Foto: Gilson Abreu/AEN
As discussões relacionadas à desoneração da folha de pagamento de 17 setores que mais empregam no Brasil se transformaram em um jogo de poder entre o Executivo e o Legislativo. O governo Lula quer extinguir o programa de desoneração e enfrenta a resistência do Congresso. O programa foi criado em 2011 sob a lógica de manutenção de empregos, mas se transformou em política de evasão fiscal sob a pressão de lobbies privados e com a anuência de deputados e senadores.
Para André Roncaglia, doutor em Economia do Desenvolvimento e professor da Universidade Federal de São Paulo (Unifesp), o embate entre o governo Lula e o Congresso Nacional deverá acabar em uma saída política possivelmente não alinhada com o interesse coletivo se o Supremo Tribunal Federal (STF) decidir pela manutenção do programa.
“Agora a questão foi judicializada exatamente porque não se trata mais de uma questão técnica, mas, sim, de um jogo de força. Do ponto de vista da política pública, evidentemente é um valor grande que faz falta”.
Potencialmente, segundo as últimas estimativas, os recursos que deixam de ir para os cofres públicos estão entre R$ 17 e R$ 20 bilhões. “É óbvio que isso no contexto da tentativa de fechar o déficit, de zerar o déficit, é algo que faz bastante diferença”, diz Roncaglia.
Segundo o professor da Unifesp, o tema das desonerações foi objeto de discussão e rejeição por parte dos economistas desde o início, “principalmente pela forma como a política foi implementada”.
“Do ponto de vista teórico, uma desoneração pode, de fato, contribuir com a formação e manutenção de empregos se isso for uma contrapartida da política”, explica Roncaglia.
Lobbies
As desonerações começaram em 2011, durante o governo de Dilma Rousseff (PT). “Com um número muito restrito de setores, era uma política que fazia sentido.
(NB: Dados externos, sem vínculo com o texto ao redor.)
Lemma remove_groups gs q :
  fold_left (fun q g => remove_players g q) gs q = remove_players (concat gs) q.
Proof.
  revert q. induction gs as [|g gs IH]; intros q; [done|]. cbn [fold_left concat]. rewrite IH.
  unfold remove_players. by rewrite fold_left_app.
Qed.

Section Reachable.
Context (sort : list PlayerEntry -> list PlayerEntry) (c : MatchConfig).

Inductive mm_reachable : Matchmaking -> Prop :=
| mm_create : mm_reachable (mkMatchmaking c ∅ 1)
| mm_enqueue p s : mm_reachable s -> mm_reachable (enqueue p s).1
| mm_dequeue id s : mm_reachable s -> mm_reachable (dequeue id s).1
| mm_update id r s : mm_reachable s -> mm_reachable (update_rating id r s).1
| mm_match s : mm_reachable s -> mm_reachable (try_match sort s).2.

(** Players are filed under their identifier. *)
Definition filed (q : gmap string PlayerEntry) : Prop := forall id e, q !! id = Some e -> player_id e = id.

Lemma mm_reachable_filed s : mm_reachable s -> mm_cfg s = c /\ filed (queue s).
Proof.
  induction 1 as [|p s _ [Hc IH]|id s _ [Hc IH]|id r s _ [Hc IH]|s _ [Hc IH]].
  - split; [done|]. intros id e. cbn. by intros ?%lookup_empty_Some.
  - destruct p as [[[id|] r party reg]|]; try by split. split; [done|]. cbn.
    intros id' e [[<- <-]|[_ He]]%lookup_insert_Some; [done|by apply IH].
  - destruct id as [id|]; [|by split]. split; [done|]. cbn. intros id' e [_ He]%lookup_delete_Some. by apply IH.
  - destruct id as [id|]; [|by split]. cbn. destruct (queue s !! id) as [e|] eqn:He; [|by split].
    split; [done|]. cbn. intros id' e' [[<- <-]|[_ He']]%lookup_insert_Some; [exact (IH _ _ He)|exact (IH _ _ He')].
  - split; [done|]. cbn. rewrite remove_groups. intros id e. rewrite remove_players_lookup.
    case_bool_decide; [done|]. apply IH.
Qed.

(** ** Groups *)

Lemma grow_split p n l g r :
  grow c p n l = (g, r) -> l = g ++ r /\ Forall (fun q => close c p q = true) g.
Proof.
  revert n g r. induction l as [|q l IH]; intros n g r; cbn [grow]; [by intros [= <- <-]|].
  destruct ((n <? max_players_per_match c) && close c p q) eqn:E; [|by intros [= <- <-]].
  apply andb_true_iff in E as [_ E]. destruct (grow c p (n + 1) l) as [g' r'] eqn:Eg. intros [= <- <-].
  destruct (IH _ _ _ Eg) as [-> Hg]. split; [done|]. by constructor.
Qed.

(** As many close players as the group lacks all join it. *)
Lemma grow_full p n next after :
  Forall (fun q => close c p q = true) next -> n + vsize next = max_players_per_match c ->
  grow c p n (next ++ after) = (next, after).
Proof.
  revert n. induction next as [|q next IH]; intros n Hq Hn; cbn [app grow].
  - destruct after as [|a after]; [done|]. rewrite vsize_nil in Hn.
    cbn [grow]. by rewrite (proj2 (Z.ltb_ge n _)) by lia.
  - apply Forall_cons_iff in Hq as [Hq Hnext]. rewrite vsize_cons in Hn. pose proof (vsize_nonneg next).
    rewrite (proj2 (Z.ltb_lt n _)), Hq by lia. cbn [andb]. rewrite IH by (done || lia). done.
Qed.

(** What a match looks like. *)
Definition well_matched (g : list PlayerEntry) : Prop :=
  vsize g = max_players_per_match c /\
  exists p rest, g = p :: rest /\ Forall (fun q => close c p q = true) rest.

Lemma groups_matched fuel l : Forall well_matched (groups fuel c l).
Proof.
  revert l. induction fuel as [|fuel IH]; intros [|p l]; try by constructor. cbn [groups].
  destruct (grow c p 1 l) as [g r] eqn:Eg. destruct (Z.eqb_spec (vsize (p :: g)) (max_players_per_match c)); [|apply IH].
  constructor; [|apply IH]. split; [done|]. exists p, g. split; [done|]. by eapply grow_split.
Qed.

Lemma groups_sublist fuel l : concat (groups fuel c l) `sublist_of` l.
Proof.
  revert l. induction fuel as [|fuel IH]; intros [|p l]; try apply sublist_nil_l. cbn [groups].
  destruct (grow c p 1 l) as [g r] eqn:Eg. destruct (grow_split _ _ _ _ _ Eg) as [-> _].
  destruct (vsize (p :: g) =? _); cbn [concat]; [|by apply sublist_cons].
  apply sublist_skip. apply sublist_app; [done|apply IH].
Qed.

Lemma groups_complete fuel l before p next after :
  (length l <= fuel)%nat -> l = before ++ p :: next ++ after ->
  Forall (fun q => close c p q = true) next -> 1 + vsize next = max_players_per_match c ->
  p ∈ concat (groups fuel c l).
Proof.
  intros Hl El Hn Hmax. revert l before Hl El. induction fuel as [|fuel IH]; intros l before Hl El.
  - destruct before; subst; cbn in Hl; lia.
  - destruct before as [|a before]; cbn [app] in El; subst l; cbn [groups].
    + rewrite (grow_full p 1 next after) by done. rewrite vsize_cons, (proj2 (Z.eqb_eq _ _)) by done.
      cbn. by left.
    + destruct (grow c a 1 _) as [g r] eqn:Eg. destruct (grow_split _ _ _ _ _ Eg) as [E _].
      rewrite length_cons in Hl.
      destruct (vsize (a :: g) =? _); [|by apply (IH _ before); [lia|]]. cbn [concat].
      apply elem_of_app. destruct (decide (length g <= length before)%nat) as [Hle|Hlt].
      * right. assert (Er : r = drop (length g) before ++ p :: next ++ after).
        { apply (f_equal (drop (length g))) in E. rewrite drop_app_length in E. rewrite <- E.
          by rewrite drop_app_le. }
        apply (IH r (drop (length g) before)); [|done]. rewrite E, length_app in Hl. lia.
      * left. right. apply (f_equal (take (length g))) in E. rewrite take_app_length in E. rewrite <- E.
        rewrite take_app_ge by lia. apply elem_of_app. right.
        destruct (length g - length before)%nat eqn:El; [lia|]. cbn. by left.
Qed.
End Reachable.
Eram setores muito ligados à área de tecnologia da informação, que acabavam sofrendo de uma maneira direta com o processo de desaceleração da economia global”, registra Roncaglia. Para ele, naquele momento, os poucos setores que tinham recebido o benefício seguiam uma lógica de política pública.
A situação virou um problema quando, a partir daí, a política de desoneração se tornou irrestrita e os lobbies e o Congresso entraram em ação. “Vários setores começaram a pressionar o governo para ampliar a participação e o alcance do programa. Depois, o Congresso acabou perenizando a desoneração por meio de sucessivas renovações”, destaca o professor.
Na época, 56 setores acabaram sendo contemplados pelo programa de desoneração da folha. O governo Dilma chegou a conseguir a redução em meio a uma série de pautas-bomba do então presidente da Câmara dos Deputados, Eduardo Cunha, hoje no PTB. Michel Temer (MDB), que tomou a presidência após o golpe que derrubou Dilma, reduziu a 17 o total de setores contemplados com as desonerações.
Para Roncaglia, o programa de desoneração tem sido aplicado há muito tempo sob argumentos de manutenção empregos. Mas, hoje, possivelmente há uma atuação das empresas por intermédio de seus lobbies para reduzir a empregabilidade na busca de margens de lucro maiores, cogita o economista.
“Os dados não corroboram aquilo que os setores, evidentemente por meio dos seus lobbies, defendem; e a extinção desse programa faz todo sentido”, defende.
O que pode acontecer
Esse é também o entendimento do governo. Por isso, Lula enviou proposição para se encerrar a política de desoneração da folha dos 17 setores econômicos remanescentes da política criada por Dilma. Com a oposição do Congresso, a extinção foi parar no STF. Na opinião de Roncaglia, “a tendência é que saia uma decisão no sentido de equilibrar e sopesar os lados, como costumam dizer os ministros da Corte”. No entanto, o economista duvida que a eficácia dessa política pública sobreviva e o saldo deve ser uma corrida para mitigar os prejuízos, caso o Supremo mantenha a desoneração.
Nesse caso, a luta política não será apenas no sentido de colocar um teto quantitativo para essas desonerações, mas também estabelecer um prazo de validade que não seja renovável, projeta.
No caso de uma negociação com o Congresso, com “cabeças frias” prevalecendo na discussão, o caminho pode ser algo similar ao que ocorreu com o Programa Emergencial de Retomada do Setor de Eventos (Perse). “Um orçamento total, no caso do Perse, de R$ 15 bilhões. Uma vez atingido esse valor ao longo de três anos, o programa é extinto. Vamos ver se existe capital político no governo para conseguir emplacar isso”, aponta.